Apoptosis is not the major death mechanism induced by celecoxib on rheumatoid arthritis synovial fibroblasts
1 Institut de Génétique Moléculaire de Montpellier, 1919 route de Mende, CNRS UMR5535, Montpellier, France
2 Service d'immuno-rhumatologie et Université Montpellier 1, 371 Ae du doyen Gaston Giraud, Montpellier, France
Arthritis Research & Therapy 2007, 9:R128 doi:10.1186/ar2342Published: 12 December 2007
Synovial hyperplasia in rheumatoid arthritis (RA) has been associated with apoptosis deficiency of RA fibroblast-like synoviocytes (FLSs). Celecoxib is a non-steroidal anti-inflammatory drug that has been demonstrated to induce apoptosis in some cellular systems.
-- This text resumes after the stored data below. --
(** One step; what the program decides is split on. *)
Ltac answers_step :=
  lazymatch goal with
  | |- answers (bindH _ _) => apply answers_bind; [|intros ?]
  | |- answers (answer _) => apply answers_answer; intros ?
  | |- answers (oauthError _ _ _) => apply answers_answer; intros ?
  | |- answers internalError => apply answers_answer; intros ?
  | |- proceeds (bindH _ _) => apply proceeds_bind; [|intros ?]
  | |- proceeds (ret _) => apply proceeds_ret
  | |- proceeds get => apply proceeds_get
  | |- proceeds (put_auth _) => apply proceeds_update
  | |- proceeds (put_device _) => apply proceeds_update
  | |- proceeds (put_proofs _) => apply proceeds_update
  | |- proceeds (put_consents _) => apply proceeds_update
  | |- proceeds (put_ent _) => apply proceeds_update
  | |- proceeds (respond _) => apply proceeds_update
  | |- proceeds (draw _) => apply proceeds_draw
  | |- proceeds (store_read _) => apply proceeds_store_read
  | |- proceeds (store_write _) => apply proceeds_store_write
  | |- proceeds (answer _) => apply answers_proceeds
  | |- proceeds (oauthError _ _ _) => apply answers_proceeds
  | |- proceeds internalError => apply answers_proceeds
  | |- proceeds (found_or _ _) => apply proceeds_found_or
  | |- answers (match ?x with _ => _ end) => destruct x eqn:?
  | |- proceeds (match ?x with _ => _ end) => destruct x eqn:?
  | |- answers (let _ := _ in _) => cbv zeta
  | |- proceeds (let _ := _ in _) => cbv zeta
  | |- written (WriteOAuthError _ _ _ _) => apply written_json
  | |- written (WriteMessageError _ _ _) => apply written_json
  | |- written (WriteJSON _ _ _) => apply written_json
  | |- written (WriteAuthorizationRedirect _ _ _) => apply written_authorization_redirect
  | |- written (WriteLoginActionRedirect _ _) => apply written_login_redirect
  | |- written (writeAuthorizationError _ _ _ _ _ _ _ _ _ _) => apply written_error; intros ? ?
  | |- written (writeAuthorizationCode _ _ _ _ _ _ _ _) => apply written_code; intros ? ?
  | |- written (writeUnparseableBody _) => apply written_json
  | |- written (WriteThemePagePolicy _ _ _ _ _) => apply written_policy
  | |- written (WriteThemePage _ _ _ _) => apply written_policy
  | |- written (WriteBearerChallenge _ _ _ _ _ _) => apply written_challenge
  | |- written (WriteHeader _ ?s) => apply (written_WriteHeader _ s)
  | |- written (WriteNoContent _ _) => apply (written_WriteHeader _ 204)
  | |- written (WriteLogoutRedirect _ _ _) => apply (written_WriteHeader _ 302)
  | |- written _ => apply written_page
  end.
Ltac answering := repeat answers_step.

(** ** The token endpoint *)

Section token.
Context `{Jo : Jose, !DPoPJose} {St : Type}
  `{!RealmRepo St, !ClientRepo St, !KeyManager St, RoleTable St, !ClientScopeRepo St,
    !UserRepo St, !SessionRepo St}.
Context (IDKey : bytes -> bytes -> Z -> Z -> Z -> Z -> option bytes).
Context (issuerBase : string) (now : Z).
Implicit Types w : world St.

(** No stored credential makes argon2 panic. *)
Definition argon_safe : Prop := forall (st : St) userID cred password,
  CredentialByUser st userID passwordCredentialType = Ok cred ->
  PasswordAuth.VerifyPassword IDKey (Some cred) password <> PasswordAuth.Panicked.
Context (Hargon : argon_safe).

Lemma answers_resolveRealm r : proceeds (St := St) (resolveRealm r).
Proof. unfold resolveRealm. answering. Qed.

Lemma answers_writeTokens realm client user session scope k sa t nonce jkt :
  answers (St := St) (writeTokens issuerBase now realm client user session scope k sa t nonce jkt).
Proof. unfold writeTokens. answering. Qed.

Lemma proceeds_startSession realm client user scope : proceeds (St := St) (startSession now realm client user scope).
Proof. unfold startSession. answering. Qed.

Lemma proceeds_serviceAccountUser realm client : proceeds (St := St) (serviceAccountUser now realm client).
Proof. unfold serviceAccountUser. answering. Qed.

Ltac grants := repeat first [answers_step | apply answers_writeTokens | apply proceeds_startSession | apply proceeds_serviceAccountUser].

Lemma answers_passwordGrant form realm client k jkt :
  answers (St := St) (passwordGrant IDKey issuerBase now form realm client k jkt).
Proof.
  unfold passwordGrant, writeInvalidUserCredentials. answers_step; [answering|].
  answers_step; [answering|]. answers_step; [answering|].
  intros w. wp_step. wp_step. apply wp_bind, wp_found_or;
    [|intros _; apply wp_answer, written_json|intros; apply written_json].
  intros cred Hc. destruct (PasswordAuth.VerifyPassword _ _ _) as [|e|] eqn:Ev; [..|by destruct (Hargon _ _ _ _ Hc Ev)];
    revert w Hc; intros w _; lazymatch goal with |- wp ?m _ _ _ => enough (answers m) as Hm by apply Hm end; grants.
Qed.

Lemma answers_grant t form realm client k jkt :
  Contains supported_grants t = true -> answers (St := St) (grant IDKey issuerBase now t form realm client k jkt).
Proof.
  unfold grant. unfold supported_grants, Contains. cbn [existsb]. intros Ht.
  repeat lazymatch goal with |- answers (if ?b then _ else _) => destruct b; [clear Ht|cbn [orb] in Ht] end; [..|done].
  - apply answers_passwordGrant.
  - unfold refreshTokenGrant, writeInvalidRefreshToken, writeSessionNotActive. grants.
  - unfold clientCredentialsGrant. grants.
  - unfold authorizationCodeGrant, writeCodeNotValid. grants.
  - unfold deviceCodeGrant, completeDeviceCode. grants.
  - unfold cibaGrant. grants.
  - unfold tokenExchangeGrant. grants.
  - unfold jwtBearerGrant. grants.
Qed.

Lemma answers_token r : answers (St := St) (token IDKey issuerBase now r).
Proof.
  unfold token, authenticated, clientAuth_write, dpop_write, realmKeys, ParseForm.
  answers_step; [apply answers_resolveRealm|].
  repeat first [answers_step | apply answers_grant]. by apply negb_false_iff.
Qed.

End token.

(** ** The endpoints beside it *)

Section resource.
Context `{Jo : Jose, !DPoPJose} {St : Type}
  `{!RealmRepo St, !ClientRepo St, !KeyManager St, RoleTable St, !ClientScopeRepo St,
    !UserRepo St, !SessionRepo St}.
Context (quote : string -> string) (url_host : string -> option string) (issuerBase : string) (now : Z).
We have therefore examined the dose- and time-dependent effects of celecoxib on RA FLS viability. Treatment of RA FLSs with celecoxib for 24 hours reduced their viability in a dose-dependent manner. Analysis of celecoxib-treated RA FLSs for their content of apoptotic and necrotic cells by Annexin V staining and TO-PRO-3 uptake displayed only few apoptotic cells. Caspase 3, a key mediator of apoptosis, was not activated in celecoxib-treated RA FLSs, and the presence of specific caspase 3 or pan-caspase inhibitors did not affect celecoxib-induced cell death. Moreover, we could not detect other signs of apoptosis, such as cleavage of poly(ADP-ribose) polymerase, caspase 8 or 9, or DNA fragmentation. We therefore conclude that apoptosis is not the major death pathway in celecoxib-treated RA FLSs.